Иногда, возможно под влиянием легкого опьянения, он свободно импровизировал; его словно подмывало же­лание излить в музыке свои вызванные алкоголем ту­манные воспоминания и непрерывно меняющиеся настро­ения; в другие дни он бывал в таком оцепенении, что повторял лишь несколько одних и тех же популярных мелодий, механически украшая их сверкающими глис­сандо и трелями. Так что зрителям не приходилось удивляться, если веселые мелодии звучали в зале тогда, когда на экране некий граф в благородном негодовании выгонял из дома свою неверную жену, или если похо­ронный марш сопровождал вирированную голубым то­ном сцену их примирения в конце фильма. Отсутствие связи между музыкальными темами и экранными дейст­виями, смысл которых они должны были подкреплять, казалось мне весьма занятным, потому что заставляло меня видеть сюжет в новом, совершенно неожиданном свете, или, что еще важнее, погружаться в неизведанные глубины скрытого смысла кадров.

Тем, что старый пианист играл, не считаясь с содер­жанием экранных изображений, он как бы вытягивал из них множество секретов. Однако его равнодушие к со­держанию кадров не исключало, хотя и делало малове­роятной, возможность параллелизма: изредка музыкаль­ная тема тапера совпадала с драматургией того или иного эпизода с точностью, казавшейся мне из-за ее абсолютной случайности тем более фантастической. У меня возникало такое же ощущение, какое я, бывало, испытывал тогда, когда, проходя по улице мимо мастер­ской часовщика, замечал, что часы, нарисованные на его вывеске, показывают точное для того момента время. Благодаря этим редким совпадениям и стимулирующе­му действию обычных расхождений у меня создавалось впечатление, будто между музыкальным «монологом» тапера и драмой, показываемой на экране, существует некая, хотя бы самая неуловимая, взаимосвязь — благо­даря своей ненарочитости и неопределенности эта связь была в моих глазах превосходной. Мне никогда не доводилось слышать более подходящего аккомпанемента.

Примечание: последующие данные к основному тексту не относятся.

Lemma MOEAD_advance_one_keeps (self : MOEAD) (st st' : State) (i : nat)
    (s s' : rng) :
  MOEAD_advance_one self st i s = Ok (st', s') →
  keeps_individuals st st' ∧ size (heap st') = S (size (heap st)).
Proof.
  intros (off & st1 & off_F & z & Hoff & HF & _ & Hrep)%MOEAD_advance_one_inv.
  destruct (MOEAD_offspring_inv _ _ _ _ _ _ _ Hoff)
    as (Hfresh & (x & tag & Hheap1) & Hpop1).
  destruct (MOEAD_replace_keeps _ _ _ _ _ Hrep) as (Hheap & Hslots & Hev).
  simpl in *.
  assert (Hsub : heap st ⊆ heap st1).
  { rewrite Hheap1. by apply insert_subseteq. }
  split; [split; [|split]|].
  - by rewrite Hheap.
  - intros n l Hl. destruct (Hslots n l Hl) as [Hold| ->].
    + left. congruence.
    + by right.
  - intros Hall. apply Hev. unfold all_evaluated in *. simpl.
    rewrite Hpop1. eapply Forall_impl; [exact Hall|].
    intros l [f Hf]. exists f. by eapply get_F_weaken.
  - rewrite Hheap, Hheap1. by apply map_size_insert_None.
Qed.

Lemma MOEAD_advance_loop_keeps (self : MOEAD) (order : list nat)
    (st st' : State) (s s' : rng) :
  MOEAD_advance_loop self st order s = Ok (st', s') →
  keeps_individuals st st' ∧
  size (heap st') = size (heap st) + length order.
Proof.
  revert st s. induction order as [|i order IH]; intros st s H; simpl in H.
  - injection H as <- <-. split; [apply keeps_individuals_refl|].
    cbn [length]. lia.
  - apply bind_Ok in H as ([st1 s1] & Hone & H).
    destruct (MOEAD_advance_one_keeps _ _ _ _ _ _ Hone) as [Hk1 Hsize1].
    destruct (IH _ _ H) as [Hk2 Hsize2].
    split; [by eapply keeps_individuals_trans|].
    rewrite Hsize2, Hsize1. cbn [length]. lia.
Qed.
End individuals.

Section batched_individuals.
Context {RS : RandomState} {CO : Collaborators RS}.

(** What the evaluation of a batch leaves in the store. *)
Lemma evaluate_all_lookup (ls : list loc) (h : gmap loc Individual) (l : loc) :
  evaluate_all h ls !! l =
    (λ ind, if decide (l ∈ ls)
            then {| X := X ind; F := Some (evaluate (X ind));
                    attr_i := attr_i ind |}
            else ind) <$> h !! l.
Proof.
  unfold evaluate_all. revert h.
  induction ls as [|a ls IH]; intros h; simpl.
  - by destruct (h !! l).
  - rewrite IH. destruct (decide (l = a)) as [->|Hne].
    + rewrite lookup_alter_eq. destruct (h !! a) as [ind|]; simpl; [|done].
      destruct (decide (a ∈ ls)); destruct (decide (a ∈ a :: ls)) as [_|Hn];
        try done; exfalso; apply Hn, elem_of_cons; by left.
    + rewrite lookup_alter_ne by done.
      destruct (h !! l) as [ind|]; simpl; [|done].
      destruct (decide (l ∈ ls)) as [Hin|Hnotin];
        destruct (decide (l ∈ a :: ls)) as [Hin'|Hnotin']; try done.
      * exfalso. apply Hnotin', elem_of_cons. by right.
      * apply elem_of_cons in Hin' as [?|?]; done.
Qed.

Звуковой период. С приходом звука музыканты исчезли из кинотеатров, однако тип музыки, предложен­ный ими, остался жить как составная часть фонограммы. Практически звуковым фильмам тоже нужна музыка, по определению Аарона Коплэнда, «не предназначенная

для того, чтобы ее слушали, а помогающая заполнять пу­стоту в паузах разговоров» 10. Не обязательно, чтобы музыка только заполняла паузы. По мнению Стравин­ского, она «так же связана с драмой, как музыка в ре­сторане с беседой за отдельным столиком... Я не могу признать ее музыкой»",—язвительно добавляет он.

Но как бы то ни было, музыкальное сопровожде­ние - то есть «комментирующая» музыка — прочно утвердилось и в звуковом кино. Выполняет ли она по-прежнему важное назначение или является лишь пере­житком немого фильма? В поддержку второй альтерна­тивы можно привести довод, что комментирующая му­зыка—это некогда весьма необходимое и действенное средство против вынужденного молчания экрана — те­ряет право на существование теперь, когда ее могут заменить звуки реальной действительности. А поскольку они присутствуют всегда и повсюду, риск того, что кад­ры изображения когда-либо окажутся немыми, весьма невелик. Зачем же тогда вообще вводить музыку извне? Как элемент искусственный, она все равно несовместима с натуральными шумами и, несомненно, нарушает есте­ственность тех фильмов, в которых полностью использу­ется обилие реально существующих звуков. Следова­тельно, музыкальное сопровождение—дело прошлого, и от него лучше отказаться совсем 12.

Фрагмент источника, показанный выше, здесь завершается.